Stored entries
== Segment start ==

(* ===== verification/System.v ===== *)
(** * The parts together: [Server::new] of [src/frontend/src/frontend.rs]

    The frontend builds its coordinator from the clients of the other parts: the
    range assignment oracle over the universe, the pool of clients of the range
    servers, the client of the transaction state store, and a resolver, local or
    remote. Here the services of [Coordinator.v] are these parts. The resolver
    works on the ranges and on the store while its client waits, so its calls
    act on the whole. *)

From Stdlib Require Import Floats.SpecFloat.
From stdpp Require Import base tactics list numbers option gmap sets relations strings.
From S2P Require Import Prelude Float64 Common Storage RsError Wal RangeManager GroupCommit TxStateStore Coordinator Warden RangeServer RangeClient Universe Oracle ClientPool Frontend ResolverClient Config.

Module System.
Import Common.
Local Open Scope sangria_scope.

Record World (U R DB X : Type) := mkWorld {
  universe : U;
  oracle : Oracle.RangeAssignmentOracle;
  range_client : ClientPool.RangeClient;
  servers : gmap string (RangeServer.Server R);
  tx_state_store : DB;
  resolver : X
}.
Arguments mkWorld {U R DB X} _ _ _ _ _ _.
Arguments universe {U R DB X} _.
Arguments oracle {U R DB X} _.
Arguments range_client {U R DB X} _.
Arguments servers {U R DB X} _.
Arguments tx_state_store {U R DB X} _.
Arguments resolver {U R DB X} _.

== Segment end ==

■ **WORK REQUIRED**
Your answer must be an exact transcription of the lines from the one containing "universe : U;" through the last line of the records above, and nothing else.

■ **RESULT OF THIS EXERCISE**
  universe : U;
  oracle : Oracle.RangeAssignmentOracle;
  range_client : ClientPool.RangeClient;
  servers : gmap string (RangeServer.Server R);
  tx_state_store : DB;
  resolver : X
}.
Arguments mkWorld {U R DB X} _ _ _ _ _ _.
Arguments universe {U R DB X} _.
Arguments oracle {U R DB X} _.
Arguments range_client {U R DB X} _.
Arguments servers {U R DB X} _.
Arguments tx_state_store {U R DB X} _.
Arguments resolver {U R DB X} _.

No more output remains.